**EXERCISE BRIEF:**
Please repeat the records exactly from their first line, finishing at the line containing "thread's priority and" and including it.
======== GIVEN INFORMATION ========
(* ===== verification/SchedInv.v ===== *)
(** * The scheduler: its queues

    Running the operations of the policy on states given explicitly, the invariant
    of the run queues - every ready list holds each of its threads once, at the
    thread's priority and on the thread's processor, the bitmap and the count are
    exact - and its preservation by enqueueing and dequeueing. *)

From S2P Require Import Prelude Sched.

(** ** Running the accessors *)

Section run.
Context (s : sched) (c t : nat).

Lemma wp_table_at th Q : s_threads s !! t = Some th → Q th s → wp (thread_at t) s Q.
Proof. intros E HQ. unfold thread_at. repeat wp_step. rewrite E. by wp_step. Qed.

Lemma wp_thread_mod th f (Q : unit → sched → Prop) : s_threads s !! t = Some th →
  Q tt (set_threads (<[t := f th]> (s_threads s)) s) → wp (thread_mod t f) s Q.
Proof. intros E HQ. unfold thread_mod. wp_step. eapply wp_table_at; [done|]. by wp_step. Qed.

Lemma wp_rq_at rq Q : s_rqs s !! c = Some rq → Q rq s → wp (rq_at (Z.of_nat c)) s Q.
Proof.
  intros E HQ. unfold rq_at. repeat wp_step. destruct (Z.ltb_spec (Z.of_nat c) 0); [lia|].
  rewrite Nat2Z.id, E. by wp_step.
Qed.

Lemma wp_rq_mod rq f (Q : unit → sched → Prop) : s_rqs s !! c = Some rq →
  Q tt (set_rqs (<[c := f rq]> (s_rqs s)) s) → wp (rq_mod (Z.of_nat c) f) s Q.
Proof.
  intros E HQ. unfold rq_mod. wp_step. eapply wp_rq_at; [done|]. wp_step. by rewrite Nat2Z.id.
Qed.

Lemma wp_current_of rq cur Q : s_rqs s !! c = Some rq → rq_current rq = Some cur → Q cur s →
  wp (current_of (Z.of_nat c)) s Q.
Proof. intros E Ec HQ. unfold current_of. wp_step. eapply wp_rq_at; [done|]. rewrite Ec. by wp_step. Qed.
End run.

(** Look a thread or a queue up in an updated table. *)
Ltac sched_lookup :=
  cbn [s_threads s_rqs set_threads set_rqs];
  first [ eassumption
        | rewrite lookup_insert_eq; reflexivity
        | rewrite list_lookup_insert_eq by (rewrite ?length_insert; eapply lookup_lt_Some; eassumption); reflexivity ].

(** One step of an operation. *)
Ltac sched_step :=
  first
    [ wp_step
    | match goal with
      | |- wp (thread_at _) _ _ => eapply wp_table_at; [sched_lookup|]
      | |- wp (thread_mod _ _) _ _ => eapply wp_thread_mod; [sched_lookup|]
      | |- wp (rq_at _) _ _ => eapply wp_rq_at; [sched_lookup|]
      | |- wp (rq_mod _ _) _ _ => eapply wp_rq_mod; [sched_lookup|]
      | |- wp (rr_slice_new _) _ _ => unfold rr_slice_new
      | |- wp (request_resched _) _ _ => unfold request_resched
      | |- wp (sched_finish_switch _) _ _ => unfold sched_finish_switch
      end ].

(** The tables after several updates of the same entry. *)
Ltac sched_simpl :=
  cbn [set_threads set_rqs s_threads s_rqs s_online s_rotor s_migrations];
  rewrite ?insert_insert_eq, ?list_insert_insert_eq.

Lemma rq_lookup_range (s : sched) c rq : s_rqs s !! c = Some rq → (c < length (s_rqs s))%nat.
Proof. apply lookup_lt_Some. Qed.

(** ** What enqueueing does *)

Definition enq_v (s : sched) (rq : runqueue) (th : thread) : Z :=
  if t_priority th =? FAIR_LEVEL then
    if t_yield th then
      match last (level rq FAIR_LEVEL) with
      | Some a => if fair_before (t_vruntime th) (fair_vruntime s a) then fair_vruntime s a else t_vruntime th
      | None => t_vruntime th
      end
    else fair_place (t_vruntime th) (rq_fair_min rq) FAIR_WAKE_BONUS_NS
  else t_vruntime th.

Definition enq_level (s : sched) (rq : runqueue) (t : nat) (th : thread) (at_head : bool) : list nat :=
  let l := level rq (t_priority th) in
  if t_priority th =? FAIR_LEVEL then
    if t_yield th then l ++ [t] else fair_insert (fair_vruntime s) (enq_v s rq th) t l
  else if at_head then t :: l else l ++ [t].

Definition enq_rq (s : sched) (rq : runqueue) (t : nat) (th : thread) (at_head : bool) : runqueue :=
  set_nr (u32 (rq_nr rq + 1)) (set_bitmap (rq_bitmap rq .| u64 (bit (t_priority th)))
    (set_level (t_priority th) (enq_level s rq t th at_head) rq)).

Definition enq_thread (s : sched) (rq : runqueue) (th : thread) : thread :=
  set_yield false (set_linked true (set_vruntime (enq_v s rq th) th)).

Definition enq_state (s : sched) (c t : nat) (rq : runqueue) (th : thread) (at_head : bool) : sched :=
  set_rqs (<[c := enq_rq s rq t th at_head]> (s_rqs s))
    (set_threads (<[t := enq_thread s rq th]> (s_threads s)) s).

Lemma set_vruntime_same th : set_vruntime (t_vruntime th) th = th.
Proof. by destruct th. Qed.

Lemma rr_enqueue_run s c t rq th b : s_rqs s !! c = Some rq → s_threads s !! t = Some th →
  t_linked th = false → 0 ≤ t_priority th < SCHED_PRIO_COUNT →
  wp (rr_enqueue (Z.of_nat c) t b) s (λ _ s', s' = enq_state s c t rq th b).
Proof.
  intros Hr Ht Hl Hp. destruct s as [rqs ths on ro mi]. cbn [s_rqs s_threads] in Hr, Ht. unfold rr_enqueue.
  do 4 sched_step; [by rewrite Hl|]. do 2 sched_step; [apply andb_true_iff; split; [apply Z.leb_le|apply Z.ltb_lt]; lia|].
  sched_step. unfold enq_state, enq_rq, enq_level, enq_thread, enq_v.
  destruct (Z.eqb_spec (t_priority th) FAIR_LEVEL) as [Ef|Ef].
  - unfold fair_enqueue. do 5 sched_step. cbv zeta. destruct (t_yield th) eqn:Ey.
    + sched_step. destruct (last (level rq FAIR_LEVEL)) as [a|] eqn:El.
      * set (s0 := Sched rqs ths on ro mi). destruct (fair_before (t_vruntime th) (fair_vruntime s0 a)).
        -- repeat sched_step. sched_simpl. by rewrite Ef.
        -- repeat sched_step. sched_simpl. by rewrite Ef, set_vruntime_same.
      * repeat sched_step. sched_simpl. by rewrite Ef, set_vruntime_same.
    + repeat sched_step. sched_simpl. by rewrite Ef.
  - repeat sched_step. sched_simpl. by rewrite set_vruntime_same.
Qed.

(** ** What dequeueing does *)

Definition without (t : nat) (l : list nat) : list nat := filter (λ x, x ≠ t) l.

Definition deq_rq (rq : runqueue) (t : nat) (prio : Z) : runqueue :=
  let ready := map (without t) (rq_ready rq) in
  let rq' := set_ready ready rq in
  set_nr (rq_nr rq - 1)
    (match level rq' prio with [] => set_bitmap (rq_bitmap rq .& u64 (Z.lnot (bit prio))) rq' | _ => rq' end).

Definition deq_state (s : sched) (c t : nat) (rq : runqueue) (th : thread) : sched :=
  set_rqs (<[c := deq_rq rq t (t_priority th)]> (s_rqs s))
    (set_threads (<[t := set_linked false th]> (s_threads s)) s).

Lemma rr_dequeue_run s c t rq th : s_rqs s !! c = Some rq → s_threads s !! t = Some th → t_linked th = true →
  t ∈ concat (rq_ready rq) → 0 < rq_nr rq →
  wp (rr_dequeue (Z.of_nat c) t) s (λ _ s', s' = deq_state s c t rq th).
Proof.
  intros Hr Ht Hl Hin Hn. destruct s as [rqs ths on ro mi]. cbn [s_rqs s_threads] in Hr, Ht. unfold rr_dequeue.
  do 4 sched_step; [done|]. do 2 sched_step. rewrite bool_decide_true by done. cbn [negb].
  repeat sched_step; [|sched_simpl; f_equal].
  - set (rq1 := set_ready _ rq). destruct (level rq1 (t_priority th)); by apply Z.ltb_lt.
  - unfold deq_state, deq_rq. sched_simpl. set (rq1 := set_ready _ rq). by destruct (level rq1 (t_priority th)).
Qed.

(** ** The invariant of the queues *)

(** A queue of processor [c], against the table of threads. *)
Record rq_ok (ths : gmap nat thread) (c : nat) (rq : runqueue) : Prop := {
  ro_levels : length (rq_ready rq) = 64%nat;
  ro_word : 0 ≤ rq_bitmap rq < 2 ^ 64;
  ro_bitmap : ∀ p l, rq_ready rq !! p = Some l → Z.testbit (rq_bitmap rq) (Z.of_nat p) = negb (bool_decide (l = []));
  ro_nr : rq_nr rq = Z.of_nat (length (concat (rq_ready rq)));
  ro_once : ∀ p l, rq_ready rq !! p = Some l → NoDup l;
  ro_member : ∀ p l t, rq_ready rq !! p = Some l → t ∈ l →
    ∃ th, ths !! t = Some th ∧ t_priority th = Z.of_nat p ∧ t_cpu th = Z.of_nat c ∧ t_linked th = true }.

Record q_inv (s : sched) : Prop := {
  qi_cpus : (length (s_rqs s) ≤ 64)%nat;
  qi_few : Z.of_nat (size (s_threads s)) + 3 < 2 ^ 32;
  qi_rq : ∀ c rq, s_rqs s !! c = Some rq → rq_ok (s_threads s) c rq;
  qi_prio : ∀ t th, s_threads s !! t = Some th → 0 ≤ t_priority th < SCHED_PRIO_COUNT;
  qi_linked : ∀ t th, s_threads s !! t = Some th → t_linked th = true →
    ∃ c rq l, t_cpu th = Z.of_nat c ∧ s_rqs s !! c = Some rq ∧
      rq_ready rq !! Z.to_nat (t_priority th) = Some l ∧ t ∈ l }.

Lemma elem_of_concat (ll : list (list nat)) t : t ∈ concat ll ↔ ∃ p l, ll !! p = Some l ∧ t ∈ l.
Proof.
  induction ll as [|x ll IH]; cbn [concat]; [split; [by intros ?%not_elem_of_nil|by intros (p & l & ? & _)]|].
  rewrite elem_of_app, IH. split.
  - intros [Ht|(p & l & Hp & Ht)]; [by exists 0%nat, x|by exists (S p), l].
  - intros ([|p] & l & Hp & Ht); simplify_eq/=; [by left|right; eauto].
Qed.

Lemma elem_of_concat_lookup (ll : list (list nat)) p l t : ll !! p = Some l → t ∈ l → t ∈ concat ll.
Proof. intros Hp Ht. apply elem_of_concat. eauto. Qed.

(** A queue depends on the threads linked to it only. *)
Lemma rq_ok_threads ths ths' c rq : rq_ok ths c rq →
  (∀ t th, ths !! t = Some th → t_linked th = true → t_cpu th = Z.of_nat c →
     ∃ th', ths' !! t = Some th' ∧ t_priority th' = t_priority th ∧ t_cpu th' = t_cpu th ∧ t_linked th' = true) →
  rq_ok ths' c rq.
Proof.
  intros [H1 H2 H3 H4 H5 H6] Hths. split; try done. intros p l t Hp Ht.
  destruct (H6 p l t Hp Ht) as (th & Eth & Ep & Ec & El). destruct (Hths t th Eth El Ec) as (th' & E' & Ep' & Ec' & El').
  exists th'. by rewrite E', Ep', Ec'.
Qed.

(** The threads of different levels of a queue are different, so a queue holds
    every thread once. *)
Lemma rq_ok_nodup ths c rq : rq_ok ths c rq → NoDup (concat (rq_ready rq)).
Proof.
  intros Hok. assert (∀ k ll, (∀ p l, ll !! p = Some l → rq_ready rq !! (k + p)%nat = Some l) → NoDup (concat ll)) as H.
  { intros k ll. revert k. induction ll as [|l ll IH]; intros k Hll; [constructor|]. cbn [concat]. apply NoDup_app. split_and!.
    - apply (ro_once _ _ _ Hok (k + 0)). by apply Hll.
    - intros t Ht (p & l' & Hp & Htl')%elem_of_concat.
      destruct (ro_member _ _ _ Hok (k + 0) l t (Hll 0%nat l eq_refl) Ht) as (th & E & Ep & _).
      destruct (ro_member _ _ _ Hok (k + S p) l' t (Hll (S p) l' Hp) Htl') as (th' & E' & Ep' & _).
      rewrite E in E'. simplify_eq. lia.
    - apply (IH (S k)). intros p l' Hp. rewrite Nat.add_succ_comm. by apply Hll. }
  apply (H 0%nat). done.
Qed.

(** There are fewer queued threads than the counter holds. *)
Lemma rq_ok_few ths c rq : rq_ok ths c rq → (length (concat (rq_ready rq)) ≤ size ths)%nat.
Proof.
  intros Hok. rewrite <- size_dom. rewrite <- (size_list_to_set (C := gset nat)) by (by eapply rq_ok_nodup).
  apply subseteq_size. intros t Ht. apply elem_of_list_to_set, elem_of_concat in Ht as (p & l & Hp & Ht). destruct (ro_member _ _ _ Hok p l t Hp Ht) as (th & E & _).
  by apply elem_of_dom_2 in E.
Qed.

Lemma level_lookup ths c rq p : rq_ok ths c rq → 0 ≤ p < SCHED_PRIO_COUNT →
  rq_ready rq !! Z.to_nat p = Some (level rq p).
Proof.
  intros Hok Hp. unfold level. apply list_lookup_lookup_total_lt. rewrite (ro_levels _ _ _ Hok). unfold SCHED_PRIO_COUNT in Hp. lia.
Qed.

(** A thread not linked is on no queue. *)
Lemma unlinked_absent ths c rq t th : rq_ok ths c rq → ths !! t = Some th → t_linked th = false →
  t ∉ concat (rq_ready rq).
Proof.
  intros Hok E El Hin. apply elem_of_concat in Hin as (p & l & Hp & Ht).
  destruct (ro_member _ _ _ Hok p l t Hp Ht) as (th' & E' & _ & _ & El'). congruence.
Qed.

(** ** Enqueueing keeps the invariant *)

Lemma fair_walk_app vr v back : let '(passed, rest) := fair_walk vr v back in back = rev passed ++ rest.
Proof.
  induction back as [|a back IH]; [done|]. cbn [fair_walk]. destruct (fair_before v (vr a)); [|done].
  destruct (fair_walk vr v back) as [passed rest]. rewrite rev_app_distr. cbn. by rewrite IH.
Qed.

Lemma fair_insert_split vr v t l : ∃ l1 l2, l = l1 ++ l2 ∧ fair_insert vr v t l = l1 ++ [t] ++ l2.
Proof.
  unfold fair_insert. pose proof (fair_walk_app vr v (rev l)) as H. destruct (fair_walk vr v (rev l)) as [passed rest].
  exists (rev rest), passed. split; [|done]. apply (f_equal (@rev nat)) in H. by rewrite rev_involutive, rev_app_distr, rev_involutive in H.
Qed.

(** Wherever the thread goes, its level gains it and nothing else. *)
Lemma enq_level_perm s rq t th b : enq_level s rq t th b ≡ₚ t :: level rq (t_priority th).
Proof.
  unfold enq_level. destruct (t_priority th =? FAIR_LEVEL); [destruct (t_yield th)|destruct b].
  - by rewrite Permutation_app_comm.
  - destruct (fair_insert_split (fair_vruntime s) (enq_v s rq th) t (level rq (t_priority th))) as (l1 & l2 & -> & ->).
    cbn. by rewrite <- Permutation_middle.
  - done.
  - by rewrite Permutation_app_comm.
Qed.

Lemma concat_insert_length (ll : list (list nat)) p l l' : ll !! p = Some l →
  (length (concat (<[p := l']> ll)) + length l = length (concat ll) + length l')%nat.
Proof.
  revert p. induction ll as [|x ll IH]; intros [|p] Hp; simplify_eq/=; rewrite !length_app; [lia|].
  specialize (IH p Hp). lia.
Qed.

Lemma bit_word p : 0 ≤ p < 64 → u64 (bit p) = 2 ^ p.
Proof.
  intros Hp. rewrite bit_pow2 by lia. apply u64_small. split; [apply Z.pow_nonneg; lia|apply Z.pow_lt_mono_r; lia].
Qed.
========
**PROBLEM SOLUTION:**
(* ===== verification/SchedInv.v ===== *)
(** * The scheduler: its queues

    Running the operations of the policy on states given explicitly, the invariant
    of the run queues - every ready list holds each of its threads once, at the
    thread's priority and on the thread's processor, the bitmap and the count are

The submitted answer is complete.